**** DATA FOR PROCESSING
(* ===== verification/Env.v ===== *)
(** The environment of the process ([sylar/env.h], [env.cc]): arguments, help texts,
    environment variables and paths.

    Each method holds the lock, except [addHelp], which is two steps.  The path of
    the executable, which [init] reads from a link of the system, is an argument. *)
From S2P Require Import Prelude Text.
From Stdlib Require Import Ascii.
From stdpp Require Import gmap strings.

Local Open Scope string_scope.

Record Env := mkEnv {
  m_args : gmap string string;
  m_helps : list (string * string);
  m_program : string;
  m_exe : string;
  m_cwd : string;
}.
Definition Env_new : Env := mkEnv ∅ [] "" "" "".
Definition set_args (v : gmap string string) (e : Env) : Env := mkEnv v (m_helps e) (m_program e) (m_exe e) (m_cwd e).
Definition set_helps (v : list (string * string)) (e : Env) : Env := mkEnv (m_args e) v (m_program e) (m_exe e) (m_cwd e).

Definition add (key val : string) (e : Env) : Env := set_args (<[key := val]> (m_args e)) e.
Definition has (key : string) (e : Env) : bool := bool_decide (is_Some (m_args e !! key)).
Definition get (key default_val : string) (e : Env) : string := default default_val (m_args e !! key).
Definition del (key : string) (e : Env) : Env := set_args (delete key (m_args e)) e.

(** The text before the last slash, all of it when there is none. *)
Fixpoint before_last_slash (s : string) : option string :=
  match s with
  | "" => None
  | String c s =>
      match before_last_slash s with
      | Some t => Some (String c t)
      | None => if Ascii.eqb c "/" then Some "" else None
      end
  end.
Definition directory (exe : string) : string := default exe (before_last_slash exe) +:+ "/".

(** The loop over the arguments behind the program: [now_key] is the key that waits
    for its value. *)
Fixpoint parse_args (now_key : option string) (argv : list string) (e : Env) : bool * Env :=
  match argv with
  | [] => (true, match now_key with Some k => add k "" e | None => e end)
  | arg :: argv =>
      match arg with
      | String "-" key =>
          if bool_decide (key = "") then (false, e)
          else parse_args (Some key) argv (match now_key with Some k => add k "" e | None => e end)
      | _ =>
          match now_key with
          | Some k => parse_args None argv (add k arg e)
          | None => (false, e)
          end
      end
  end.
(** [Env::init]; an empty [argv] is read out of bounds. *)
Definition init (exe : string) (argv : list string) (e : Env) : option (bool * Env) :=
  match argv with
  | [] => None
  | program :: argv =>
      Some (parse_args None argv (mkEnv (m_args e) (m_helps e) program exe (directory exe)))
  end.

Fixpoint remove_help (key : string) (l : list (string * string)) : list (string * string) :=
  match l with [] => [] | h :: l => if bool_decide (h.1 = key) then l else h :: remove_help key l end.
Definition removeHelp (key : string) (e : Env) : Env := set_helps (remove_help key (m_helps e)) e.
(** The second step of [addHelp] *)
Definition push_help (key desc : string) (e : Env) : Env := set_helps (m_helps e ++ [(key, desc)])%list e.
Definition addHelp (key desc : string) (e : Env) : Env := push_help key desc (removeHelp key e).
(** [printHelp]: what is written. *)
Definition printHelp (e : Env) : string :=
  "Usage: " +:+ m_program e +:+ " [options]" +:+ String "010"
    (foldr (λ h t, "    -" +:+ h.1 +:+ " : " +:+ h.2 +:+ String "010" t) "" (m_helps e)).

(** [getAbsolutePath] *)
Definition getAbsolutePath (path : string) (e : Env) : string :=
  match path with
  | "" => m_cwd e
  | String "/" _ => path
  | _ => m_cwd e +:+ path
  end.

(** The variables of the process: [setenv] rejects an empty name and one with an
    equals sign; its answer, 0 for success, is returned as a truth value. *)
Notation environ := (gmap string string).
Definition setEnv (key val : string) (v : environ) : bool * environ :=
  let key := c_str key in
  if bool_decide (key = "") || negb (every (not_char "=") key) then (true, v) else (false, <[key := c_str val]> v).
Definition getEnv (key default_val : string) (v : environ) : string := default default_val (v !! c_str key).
********
EXERCISE DESCRIPTION:
Having read the entries above, set each one down again exactly.

TASK OUTPUT:
(* ===== verification/Env.v ===== *)
(** The environment of the process ([sylar/env.h], [env.cc]): arguments, help texts,
    environment variables and paths.

    Each method holds the lock, except [addHelp], which is two steps.  The path of
    the executable, which [init] reads from a link of the system, is an argument. *)
From S2P Require Import Prelude Text.
From Stdlib Require Import Ascii.
From stdpp Require Import gmap strings.

Local Open Scope string_scope.

Record Env := mkEnv {
  m_args : gmap string string;
  m_helps : list (string * string);
  m_program : string;
  m_exe : string;
  m_cwd : string;
}.
Definition Env_new : Env := mkEnv ∅ [] "" "" "".
Definition set_args (v : gmap string string) (e : Env) : Env := mkEnv v (m_helps e) (m_program e) (m_exe e) (m_cwd e).
Definition set_helps (v : list (string * string)) (e : Env) : Env := mkEnv (m_args e) v (m_program e) (m_exe e) (m_cwd e).

Definition add (key val : string) (e : Env) : Env := set_args (<[key := val]> (m_args e)) e.
Definition has (key : string) (e : Env) : bool := bool_decide (is_Some (m_args e !! key)).
Definition get (key default_val : string) (e : Env) : string := default default_val (m_args e !! key).
Definition del (key : string) (e : Env) : Env := set_args (delete key (m_args e)) e.

(** The text before the last slash, all of it when there is none. *)
Fixpoint before_last_slash (s : string) : option string :=
  match s with
  | "" => None
  | String c s =>
      match before_last_slash s with
      | Some t => Some (String c t)
      | None => if Ascii.eqb c "/" then Some "" else None
      end
  end.
Definition directory (exe : string) : string := default exe (before_last_slash exe) +:+ "/".

(** The loop over the arguments behind the program: [now_key] is the key that waits
    for its value. *)
Fixpoint parse_args (now_key : option string) (argv : list string) (e : Env) : bool * Env :=
  match argv with
  | [] => (true, match now_key with Some k => add k "" e | None => e end)
  | arg :: argv =>
      match arg with
      | String "-" key =>
          if bool_decide (key = "") then (false, e)
          else parse_args (Some key) argv (match now_key with Some k => add k "" e | None => e end)
      | _ =>
          match now_key with
          | Some k => parse_args None argv (add k arg e)
          | None => (false, e)
          end
      end
  end.
(** [Env::init]; an empty [argv] is read out of bounds. *)
Definition init (exe : string) (argv : list string) (e : Env) : option (bool * Env) :=
  match argv with
  | [] => None
  | program :: argv =>
      Some (parse_args None argv (mkEnv (m_args e) (m_helps e) program exe (directory exe)))
  end.

Fixpoint remove_help (key : string) (l : list (string * string)) : list (string * string) :=
  match l with [] => [] | h :: l => if bool_decide (h.1 = key) then l else h :: remove_help key l end.
Definition removeHelp (key : string) (e : Env) : Env := set_helps (remove_help key (m_helps e)) e.
(** The second step of [addHelp] *)
Definition push_help (key desc : string) (e : Env) : Env := set_helps (m_helps e ++ [(key, desc)])%list e.
Definition addHelp (key desc : string) (e : Env) : Env := push_help key desc (removeHelp key e).
(** [printHelp]: what is written. *)
Definition printHelp (e : Env) : string :=
  "Usage: " +:+ m_program e +:+ " [options]" +:+ String "010"
    (foldr (λ h t, "    -" +:+ h.1 +:+ " : " +:+ h.2 +:+ String "010" t) "" (m_helps e)).

(** [getAbsolutePath] *)
Definition getAbsolutePath (path : string) (e : Env) : string :=
  match path with
  | "" => m_cwd e
  | String "/" _ => path
  | _ => m_cwd e +:+ path
  end.

(** The variables of the process: [setenv] rejects an empty name and one with an
    equals sign; its answer, 0 for success, is returned as a truth value. *)
Notation environ := (gmap string string).
Definition setEnv (key val : string) (v : environ) : bool * environ :=
  let key := c_str key in
  if bool_decide (key = "") || negb (every (not_char "=") key) then (true, v) else (false, <[key := c_str val]> v).
Definition getEnv (key default_val : string) (v : environ) : string := default default_val (v !! c_str key).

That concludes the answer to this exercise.